TASK TO COMPLETE ▸
Quote exactly and only this range of lines in the data below: the line that holds "(** A negative" to the line that holds "Lemma pt_Some k", both included.
● ● ●
(* ===== verification/ZsetRangeRefine.v ===== *)
(** * Listing, counting and deleting ranges

    The commands of [ZsetRange] on an object that represents a map: whatever the
    encoding, they pass the items of the range to the handler in order, count
    them, or remove exactly them. *)
From stdpp Require Import gmap.
From S2P Require Import Prelude Mem NumStr Listpack ListpackEnc ListpackNav ListpackEdit ListpackApi.
From S2P Require Import Dict Skiplist SkiplistUpdate PyFloat Score Zset ZsetSpec ZsetSkip ZsetList ZsetConvert ZsetRefine ZsetRange ZsetRangeSpec.

Local Open Scope Z_scope.

(** ** Offsets and limits *)

(** A negative offset passes over everything, a negative limit is none. *)
Definition take_limit {A} (limit : Z) (l : list A) : list A := if limit <? 0 then l else take (Z.to_nat limit) l.
Definition drop_offset {A} (offset : Z) (l : list A) : list A := if offset <? 0 then [] else drop (Z.to_nat offset) l.

Definition is_long (z : Z) : Prop := - 2 ^ 63 <= z < 2 ^ 63.

Lemma s64_pred z : is_long z -> is_long (s64 (z - 1)) /\ (z <> - 2 ^ 63 -> s64 (z - 1) = z - 1) /\ (z = - 2 ^ 63 -> s64 (z - 1) = 2 ^ 63 - 1).
Proof.
  unfold is_long. intros Hz. split; [apply (swrap_range 64); lia|]. split; [intros Hn; apply swrap_id; lia|]. by intros ->.
Qed.

Lemma take_limit_cons {A} limit (a : A) l :
  is_long limit -> limit <> 0 -> Z.of_nat (length l) < 2 ^ 62 -> take_limit limit (a :: l) = a :: take_limit (s64 (limit - 1)) l.
Proof.
  intros Hl Hn Hlen. destruct (s64_pred limit Hl) as (_ & H1 & H2). unfold take_limit. destruct (Z.ltb_spec limit 0) as [Hlt|Hge].
  - destruct (Z.eq_dec limit (- 2 ^ 63)) as [E|E].
    + rewrite (H2 E). rewrite take_ge; [done|]. cbn. lia.
    + rewrite (H1 E). by rewrite (proj2 (Z.ltb_lt _ 0)) by lia.
  - rewrite H1 by lia. rewrite (proj2 (Z.ltb_ge _ 0)) by lia. replace (Z.to_nat limit) with (S (Z.to_nat (limit - 1))) by lia. done.
Qed.

Lemma take_limit_0 {A} (l : list A) : take_limit 0 l = [].
Proof. done. Qed.

Lemma take_limit_nil {A} limit : take_limit limit (@nil A) = [].
Proof. unfold take_limit. by destruct (limit <? 0); rewrite ?take_nil. Qed.

Lemma drop_offset_nil {A} offset : drop_offset offset (@nil A) = [].
Proof. unfold drop_offset. by destruct (offset <? 0); rewrite ?drop_nil. Qed.

(** ** Walks *)

(** A direction through the items: the pointers of the items of [L] in order,
    and a null pointer after the last one. *)
Section Walk.
Context {P : Type} (step : P -> res (option P)) (pt : nat -> option P) (L : list item).
Hypothesis Hpt : forall k, is_Some (pt k) <-> is_Some (L !! k).
Hypothesis Hstep : forall k x, pt k = Some x -> step x = Ret (pt (S k)).
Hypothesis Hlen : Z.of_nat (length L) < 2 ^ 62.

Lemma pt_None k : (length L <= k)%nat -> pt k = None.
Proof using Hpt.
  intros Hk. destruct (pt k) eqn:E; [|done]. destruct (proj1 (Hpt k)) as [a Ha]; [by rewrite E|]. apply lookup_lt_Some in Ha. lia.
Qed.

Lemma pt_Some k a : L !! k = Some a -> exists x, pt k = Some x.
Proof using Hpt. intros Ha. destruct (proj2 (Hpt k)) as [x Hx]; [by rewrite Ha|]. by exists x. Qed.

(** Where the walk is after an offset. *)
Definition after (k : nat) (offset : Z) : option P := if offset <? 0 then None else pt (k + Z.to_nat offset).

Lemma offset_loop_spec fuel k offset :
  is_long offset -> (length L - k <= fuel)%nat -> offset_loop fuel step (pt k) offset = Ret (after k offset).
Proof using Hpt Hstep Hlen.
  revert k offset. induction fuel as [|fuel IH]; intros k offset Ho Hf; unfold after.
  { rewrite pt_None by lia. cbn [offset_loop]. destruct (offset <? 0); [done|]. by rewrite pt_None by lia. }
  destruct (pt k) as [x|] eqn:Ek; cbn [offset_loop].
  2:{ destruct (Z.ltb_spec offset 0); [done|]. rewrite pt_None; [done|]. destruct (L !! k) as [a|] eqn:Ea.
      - destruct (pt_Some _ _ Ea) as [x Hx]. congruence.
      - apply lookup_ge_None in Ea. lia. }
  destruct (Z.eqb_spec offset 0) as [->|Hn]; [by rewrite Nat.add_0_r, Ek|].
  assert (k < length L)%nat as Hk. { destruct (proj1 (Hpt k)) as [a Ha]; [by rewrite Ek|]. by apply lookup_lt_Some in Ha. }
  rewrite (Hstep _ _ Ek). cbn [mbind res_bind]. destruct (s64_pred offset Ho) as (Hl & H1 & H2). rewrite IH by (done || lia). unfold after. f_equal.
  destruct (Z.eq_dec offset (- 2 ^ 63)) as [E|E].
  - rewrite (H2 E), E. cbn -[Z.to_nat]. rewrite pt_None; [done|]. lia.
  - rewrite (H1 E). destruct (Z.ltb_spec offset 0), (Z.ltb_spec (offset - 1) 0); try lia; [done|]. f_equal. lia.
Qed.

(** *** Emission *)

Context {S : Type} (put : S -> item -> res S) (emit : P -> S -> res (option S)) (inn : item -> bool) (n : nat).
Hypothesis Hinn : forall k a, L !! k = Some a -> inn a = bool_decide (k < n)%nat.
Hypothesis Hemit : forall k x a s, pt k = Some x -> L !! k = Some a ->
  emit x s = (if inn a then s ← put s a; Ret (Some s) else Ret None).

Fixpoint put_all (s : S) (l : list item) : res S :=
  match l with [] => Ret s | a :: l => s ← put s a; put_all s l end.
● ● ●
RESULT BELOW ▸
(** A negative offset passes over everything, a negative limit is none. *)
Definition take_limit {A} (limit : Z) (l : list A) : list A := if limit <? 0 then l else take (Z.to_nat limit) l.
Definition drop_offset {A} (offset : Z) (l : list A) : list A := if offset <? 0 then [] else drop (Z.to_nat offset) l.

Definition is_long (z : Z) : Prop := - 2 ^ 63 <= z < 2 ^ 63.

Lemma s64_pred z : is_long z -> is_long (s64 (z - 1)) /\ (z <> - 2 ^ 63 -> s64 (z - 1) = z - 1) /\ (z = - 2 ^ 63 -> s64 (z - 1) = 2 ^ 63 - 1).
Proof.
  unfold is_long. intros Hz. split; [apply (swrap_range 64); lia|]. split; [intros Hn; apply swrap_id; lia|]. by intros ->.
Qed.

Lemma take_limit_cons {A} limit (a : A) l :
  is_long limit -> limit <> 0 -> Z.of_nat (length l) < 2 ^ 62 -> take_limit limit (a :: l) = a :: take_limit (s64 (limit - 1)) l.
Proof.
  intros Hl Hn Hlen. destruct (s64_pred limit Hl) as (_ & H1 & H2). unfold take_limit. destruct (Z.ltb_spec limit 0) as [Hlt|Hge].
  - destruct (Z.eq_dec limit (- 2 ^ 63)) as [E|E].
    + rewrite (H2 E). rewrite take_ge; [done|]. cbn. lia.
    + rewrite (H1 E). by rewrite (proj2 (Z.ltb_lt _ 0)) by lia.
  - rewrite H1 by lia. rewrite (proj2 (Z.ltb_ge _ 0)) by lia. replace (Z.to_nat limit) with (S (Z.to_nat (limit - 1))) by lia. done.
Qed.

Lemma take_limit_0 {A} (l : list A) : take_limit 0 l = [].
Proof. done. Qed.

Lemma take_limit_nil {A} limit : take_limit limit (@nil A) = [].
Proof. unfold take_limit. by destruct (limit <? 0); rewrite ?take_nil. Qed.

Lemma drop_offset_nil {A} offset : drop_offset offset (@nil A) = [].
Proof. unfold drop_offset. by destruct (offset <? 0); rewrite ?drop_nil. Qed.

(** ** Walks *)

(** A direction through the items: the pointers of the items of [L] in order,
    and a null pointer after the last one. *)
Section Walk.
Context {P : Type} (step : P -> res (option P)) (pt : nat -> option P) (L : list item).
Hypothesis Hpt : forall k, is_Some (pt k) <-> is_Some (L !! k).
Hypothesis Hstep : forall k x, pt k = Some x -> step x = Ret (pt (S k)).
Hypothesis Hlen : Z.of_nat (length L) < 2 ^ 62.

Lemma pt_None k : (length L <= k)%nat -> pt k = None.
Proof using Hpt.
  intros Hk. destruct (pt k) eqn:E; [|done]. destruct (proj1 (Hpt k)) as [a Ha]; [by rewrite E|]. apply lookup_lt_Some in Ha. lia.
Qed.

Lemma pt_Some k a : L !! k = Some a -> exists x, pt k = Some x.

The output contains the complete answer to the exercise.